Experts Speak Out

Sharps safety has fallen off the radar and there is a complacency to the extent that there will probably be a resurgence in injuries simply because there is no one to strongly advocate [for better technology].
    —Mary Foley, RN, MS, PhD, past president, American Nurses Association, Nov. 2010

We know too many health care professionals are still at risk of a sharps injury and that more work needs to be done.
    —Karen A. Daley, PhD, MPH, RN, FAAN - President, American Nurses Associantion, Nov. 2010

"As a Nurse for 35 Years..."

By ANNETTE M. BARRY – RN, BS, CCRP.

As a Nurse for 35 years I feel great pride to be a part of something so wondrous and ever changing as the medical field. The speed with which our medical science innovations have developed during my nursing career is extraordinary! It has also been wonderful to participate in the attitude changes that have taken place over the years. Patients have become much more active in their health care and thanks to the internet are much more informed when they see a physician.
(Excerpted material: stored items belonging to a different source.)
(** * Shape import of the Mitsuba-Blender add-on

    A shallow embedding of [mitsuba-blender/io/importer/shapes.py]: the
    shading helper [_set_bl_mesh_shading], the seven shape converters and
    the dispatcher [mi_shape_to_bl_shape], followed by the properties of
    the import that the specification states.

    Python objects that the module mutates in place (the Blender mesh) are
    passed and returned explicitly.  Calls with an effect outside the module
    (the log of the import context, path resolution, file loads, the mesh
    registry of Blender) append an event to a trace; a reading of the wall
    clock and the name that Blender gives to a mesh depend on the events so
    far.  Exceptions are results of the [Py] monad. *)

From Stdlib Require Import PrimFloat.
From stdpp Require Import gmap strings list.

(** ** Exceptions, events and the [Py] monad *)

Inductive exn : Type :=
  | AssertionError
  | TypeError
  | IndexError
  | KeyError
  | ValueError.

Inductive level : Type := INFO | WARN | ERROR.

Inductive outcome (A : Type) : Type :=
  | Return (a : A)
  | Raise (e : exn).
Arguments Return {A} a.
Arguments Raise {A} e.

(** The double quote character, used inside the log messages. *)
Definition dquote : string := String (Ascii.ascii_of_nat 34) EmptyString.

(** *** Python values held by a property bag

    [VObj] is an object of the renderer (a transform, a point) that the
    module never inspects; it is identified by an opaque handle. *)

#[warnings="-register-all"]
Inductive value : Type :=
  | VNone
  | VBool (b : bool)
  | VInt (z : Z)
  | VFloat (f : float)
  | VStr (s : string)
  | VList (l : list value)
  | VObj (handle : string).

(** *** The data model: shape records and meshes *)

(** [mi_shape]: a plugin name, an identifier and a property bag. *)
Record ShapeRecord : Type := {
  plugin_name : string;
  id : string;
  props : gmap string value
}.

Definition has_property (mi_shape : ShapeRecord) (key : string) : bool :=
  bool_decide (is_Some (props mi_shape !! key)).

(** [mi_shape.get(key, default)] *)
Definition get (mi_shape : ShapeRecord) (key : string) (dflt : value) : value :=
  default dflt (props mi_shape !! key).

(** Records that differ from [mi_shape] in one property. *)
Definition set_property (mi_shape : ShapeRecord) (key : string) (v : value)
  : ShapeRecord :=
  {| plugin_name := plugin_name mi_shape; id := id mi_shape;
     props := <[key := v]> (props mi_shape) |}.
Patients are asking very detailed and intelligent questions and are now used to making information based decisions about their health and are active participants in their health care. Interestingly, we (I include myself) have never really questioned getting our blood drawn. None of us like it (some less than others) and none of us would let anyone poke a hole in us if we didn’t think it was absolutely necessary. So we each reluctantly stick our arms out and hope the person doing it knows what they are doing.

As a nurse I have spent a great deal of time accessing veins. My ego found joy in that I seemed to have the ability to get in a vein on the first try. I had a “visualization” technique I utilized. I was always a little nervous preparing to draw blood because I didn’t want to cause the patient any more discomfort than necessary. More importantly, I knew that once I missed the vein the patient would lose confidence in my ability as a nurse. Even worse, I would lose confidence in myself which would make the second attempt even more difficult. I developed a “3 strikes I’m out” policy. Some of my colleagues have developed the “if I can’t get it (the vein) then no one can” attitude and have stuck a patient many times to obtain a blood sample. As with most professions there are a lot of egos in the medical field.

As a patient I am very fearful of needles. Most blood draws leave me with a large hematoma, sometimes painful due to the clinician penetrating both sides of my vein. I have had a clinician put the tourniquet on my arm so tight it completely cut off my blood supply. On another occasion, the vacutainer tube exploded and my blood was everywhere. I have 2 “good” veins, I am comfortable in a health care setting and I am still fearful to have my blood drawn. I know for many others it can be a nightmare and some lose trust with the entire healthcare industry. The one “tip” I can pass on is that when it comes to blood drawing, credentials mean very little. Practice means everything. Most MD’s and RN’s rarely draw blood. It’s the Medical Assistants or Lab Tech’s that have developed a real talent due to constant practice.

As a nurse I would answer any question a patient would have about the blood drawing process. Most patients did not have any questions and would just stick their arm out to “get it over with”. As a patient I never had any questions because I knew all the terrible things that could happen but felt I had no choice and would just stick my arm out just wanting to “get it over with”. Knowledge, communication, confidence, trust, and proper equipment are all major factors affecting the outcome of the blood collection process. I feel that informing patients of the risks associated with the procedure can enhance the patient and the clinician’s relationship if the technology provides vein entry indication. To have this conversation with devices that do not offer this measure of safety is likely to cause more distress, and perhaps, danger as the patient is apt to make a sudden move when the vacuum tube is introduced and there is no blood flow.